(Saved entries)
□ □ □ □ □ □ □

(** [admit] of a request that arrives. *)
Lemma admit_run await x r p signal :
  handlers x !! r = None -> requests (recv x) !! r = None -> tasks (store x) !! r = None ->
  map_sum guarded (requests (recv x)) + 1 < word ->
  (forall s s', await s = Some s' -> try_acquire s = Some s') ->
  let d := deadline instant_max (Admission.now (recv x)) (limits (recv x)) in
  let h := mkHandler p signal d Admitting in
  let '(l, res) := admit_request await (limits (recv x)) in
  exists y, runs x y /\ store y = store x /\
    match res with
    | Ok _ =>
        limits (recv y) = l /\ requests (recv y) = <[r := Holding 0]> (requests (recv x)) /\
        handlers y = <[r := h]> (handlers x) /\ answers y = answers x /\ abandoned y = abandoned x
    | Err e => over x y r l None (rejected h e)
    end.
Proof.
  intros Eh Eq Er Hw Hawait d h. unfold admit_request.
  destruct (try_acquire (slots (limits (recv x)))) as [s|] eqn:Et.
  { pose proof (Admission.step_admit_now (recv x) r s Eq Et) as Hs.
    eexists. split; [|split].
    - apply rtc_once. exists (Arrive r). eapply (step_arrive _ _ _ x r p signal d (Holding 0));
        [done..|by left|by split_and!].
    - done.
    - by split_and!. }
  pose proof (Admission.step_contend (recv x) r d Eq Et) as S1. set (a1 := mkReceiver _ _ _) in S1.
  assert (step to_vec render instant_max (Arrive r) x
    (mkReceiving a1 (store x) (with_handler x r h) (answers x) (abandoned x))) as K1.
  { eapply (step_arrive _ _ _ x r p signal d (Contending d)); [done..|by right|by split_and!]. }
  set (x1 := mkReceiving _ _ _ _ _) in K1.
  assert (requests a1 !! r = Some (Contending d)) as E1 by apply lookup_insert_eq.
  assert (handlers x1 !! r = Some h) as Eh1 by apply lookup_insert_eq.
  destruct (enter (limits (recv x))) as [l entered] eqn:Een.
  assert (map_sum guarded (requests a1) + 1 < word) as Hw1.
  { simpl. rewrite map_sum_insert_None by done. simpl. lia. }
  pose proof (Admission.step_enter a1 r d l entered E1 Een Hw1) as S2.
  set (q := if entered then Waiting d else Refused) in S2. set (a2 := mkReceiver l _ _) in S2.
  assert (step to_vec render instant_max (Poll r) x1 (goes x1 r h Admitting a2)) as K2.
  { eapply (step_admission _ _ _ x1 r h _ q); [done..|by unfold q; destruct entered|by split_and!]. }
  set (x2 := goes x1 r h Admitting a2) in K2.
  assert (requests a2 !! r = Some q) as E2 by apply lookup_insert_eq.
  assert (handlers x2 !! r = Some h) as Eh2 by apply lookup_insert_eq.
  assert (runs x x2) as K by (eapply rtc_l; [by eexists|]; apply rtc_once; by eexists).
  assert (slots l = slots (limits (recv x))) as Esl by (unfold enter in Een; by injection Een as <- _).
  destruct entered.
  - destruct (await (slots l)) as [s|] eqn:Ea.
    + pose proof (Admission.step_acquire a2 r d s E2 (Hawait _ _ Ea)) as S3. set (a3 := mkReceiver _ _ _) in S3.
      assert (requests a3 !! r = Some Acquired) as E3 by apply lookup_insert_eq.
      assert (step to_vec render instant_max (Poll r) x2 (goes x2 r h Admitting a3)) as K3.
      { by eapply (step_admission _ _ _ x2 r h _ Acquired); [..|split_and!]. }
      set (x3 := goes x2 r h Admitting a3) in K3.
      assert (handlers x3 !! r = Some h) as Eh3 by apply lookup_insert_eq.
      pose proof (Admission.step_admitted a3 r E3) as S4.
      eexists. split; [|split].
      * eapply rtc_r; [eapply rtc_r; [exact K|by eexists]|]. exists (Poll r).
        by eapply (step_admission _ _ _ x3 r h _ (Holding 0)); [..|split_and!].
      * done.
      * subst x3 a3 x2 a2 x1 a1. flat. rewrite !insert_insert_eq. by split_and!.
    + destruct (wait_until x2 d) as (y & Ky & (F1 & F2 & F3 & F4 & F5 & F6) & Hd).
      assert (requests (recv y) !! r = Some (Waiting d)) as Ey by (by rewrite F2).
      eexists. split; [|split].
      * eapply rtc_r; [by etrans|]. exists (Expire r).
        eapply (step_timed_out _ _ _ y r h d); [by rewrite F4|done..|].
        split_and!; [by eapply Admission.step_give_up|reflexivity..].
      * simpl. by rewrite F3.
      * split; simpl; rewrite ?F1, ?F2, ?F3, ?F4, ?F5, ?F6; subst x2 a2 x1 a1; flat;
          by rewrite ?insert_insert_eq, ?delete_insert_eq, ?app_nil_r, ?(delete_id _ _ Er).
  - eexists. split; [|split].
    + eapply rtc_r; [exact K|]. exists (Poll r). eapply (step_busy _ _ _ x2 r h); [done..|].
      split_and!; [by apply Admission.step_refused|reflexivity..].
    + done.
    + split; subst x2 a2 x1 a1; flat;
        by rewrite ?insert_insert_eq, ?delete_insert_eq, ?app_nil_r, ?(delete_id _ _ Er).
Qed.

□ □ □ □ □ □ □

- EXERCISE DESCRIPTION
In your answer, reproduce every entry exactly as it was written.

- ANSWER BELOW
(** [admit] of a request that arrives. *)
Lemma admit_run await x r p signal :
  handlers x !! r = None -> requests (recv x) !! r = None -> tasks (store x) !! r = None ->
  map_sum guarded (requests (recv x)) + 1 < word ->
  (forall s s', await s = Some s' -> try_acquire s = Some s') ->
  let d := deadline instant_max (Admission.now (recv x)) (limits (recv x)) in
  let h := mkHandler p signal d Admitting in
  let '(l, res) := admit_request await (limits (recv x)) in
  exists y, runs x y /\ store y = store x /\
    match res with
    | Ok _ =>
        limits (recv y) = l /\ requests (recv y) = <[r := Holding 0]> (requests (recv x)) /\
        handlers y = <[r := h]> (handlers x) /\ answers y = answers x /\ abandoned y = abandoned x
    | Err e => over x y r l None (rejected h e)
    end.
Proof.
  intros Eh Eq Er Hw Hawait d h. unfold admit_request.
  destruct (try_acquire (slots (limits (recv x)))) as [s|] eqn:Et.
  { pose proof (Admission.step_admit_now (recv x) r s Eq Et) as Hs.
    eexists. split; [|split].
    - apply rtc_once. exists (Arrive r). eapply (step_arrive _ _ _ x r p signal d (Holding 0));
        [done..|by left|by split_and!].
    - done.
    - by split_and!. }
  pose proof (Admission.step_contend (recv x) r d Eq Et) as S1. set (a1 := mkReceiver _ _ _) in S1.
  assert (step to_vec render instant_max (Arrive r) x
    (mkReceiving a1 (store x) (with_handler x r h) (answers x) (abandoned x))) as K1.
  { eapply (step_arrive _ _ _ x r p signal d (Contending d)); [done..|by right|by split_and!]. }
  set (x1 := mkReceiving _ _ _ _ _) in K1.
  assert (requests a1 !! r = Some (Contending d)) as E1 by apply lookup_insert_eq.
  assert (handlers x1 !! r = Some h) as Eh1 by apply lookup_insert_eq.
  destruct (enter (limits (recv x))) as [l entered] eqn:Een.
  assert (map_sum guarded (requests a1) + 1 < word) as Hw1.
  { simpl. rewrite map_sum_insert_None by done. simpl. lia. }
  pose proof (Admission.step_enter a1 r d l entered E1 Een Hw1) as S2.
  set (q := if entered then Waiting d else Refused) in S2. set (a2 := mkReceiver l _ _) in S2.
  assert (step to_vec render instant_max (Poll r) x1 (goes x1 r h Admitting a2)) as K2.
  { eapply (step_admission _ _ _ x1 r h _ q); [done..|by unfold q; destruct entered|by split_and!]. }
  set (x2 := goes x1 r h Admitting a2) in K2.
  assert (requests a2 !! r = Some q) as E2 by apply lookup_insert_eq.
  assert (handlers x2 !! r = Some h) as Eh2 by apply lookup_insert_eq.
  assert (runs x x2) as K by (eapply rtc_l; [by eexists|]; apply rtc_once; by eexists).
  assert (slots l = slots (limits (recv x))) as Esl by (unfold enter in Een; by injection Een as <- _).
  destruct entered.
  - destruct (await (slots l)) as [s|] eqn:Ea.
    + pose proof (Admission.step_acquire a2 r d s E2 (Hawait _ _ Ea)) as S3. set (a3 := mkReceiver _ _ _) in S3.
      assert (requests a3 !! r = Some Acquired) as E3 by apply lookup_insert_eq.
      assert (step to_vec render instant_max (Poll r) x2 (goes x2 r h Admitting a3)) as K3.
      { by eapply (step_admission _ _ _ x2 r h _ Acquired); [..|split_and!]. }
      set (x3 := goes x2 r h Admitting a3) in K3.
      assert (handlers x3 !! r = Some h) as Eh3 by apply lookup_insert_eq.
      pose proof (Admission.step_admitted a3 r E3) as S4.
      eexists. split; [|split].
      * eapply rtc_r; [eapply rtc_r; [exact K|by eexists]|]. exists (Poll r).
        by eapply (step_admission _ _ _ x3 r h _ (Holding 0)); [..|split_and!].
      * done.
      * subst x3 a3 x2 a2 x1 a1. flat. rewrite !insert_insert_eq. by split_and!.
    + destruct (wait_until x2 d) as (y & Ky & (F1 & F2 & F3 & F4 & F5 & F6) & Hd).
      assert (requests (recv y) !! r = Some (Waiting d)) as Ey by (by rewrite F2).
      eexists. split; [|split].
      * eapply rtc_r; [by etrans|]. exists (Expire r).
        eapply (step_timed_out _ _ _ y r h d); [by rewrite F4|done..|].
        split_and!; [by eapply Admission.step_give_up|reflexivity..].
      * simpl. by rewrite F3.
      * split; simpl; rewrite ?F1, ?F2, ?F3, ?F4, ?F5, ?F6; subst x2 a2 x1 a1; flat;
          by rewrite ?insert_insert_eq, ?delete_insert_eq, ?app_nil_r, ?(delete_id _ _ Er).
  - eexists. split; [|split].
    + eapply rtc_r; [exact K|]. exists (Poll r). eapply (step_busy _ _ _ x2 r h); [done..|].
      split_and!; [by apply Admission.step_refused|reflexivity..].
    + done.
    + split; subst x2 a2 x1 a1; flat;
        by rewrite ?insert_insert_eq, ?delete_insert_eq, ?app_nil_r, ?(delete_id _ _ Er).
Qed.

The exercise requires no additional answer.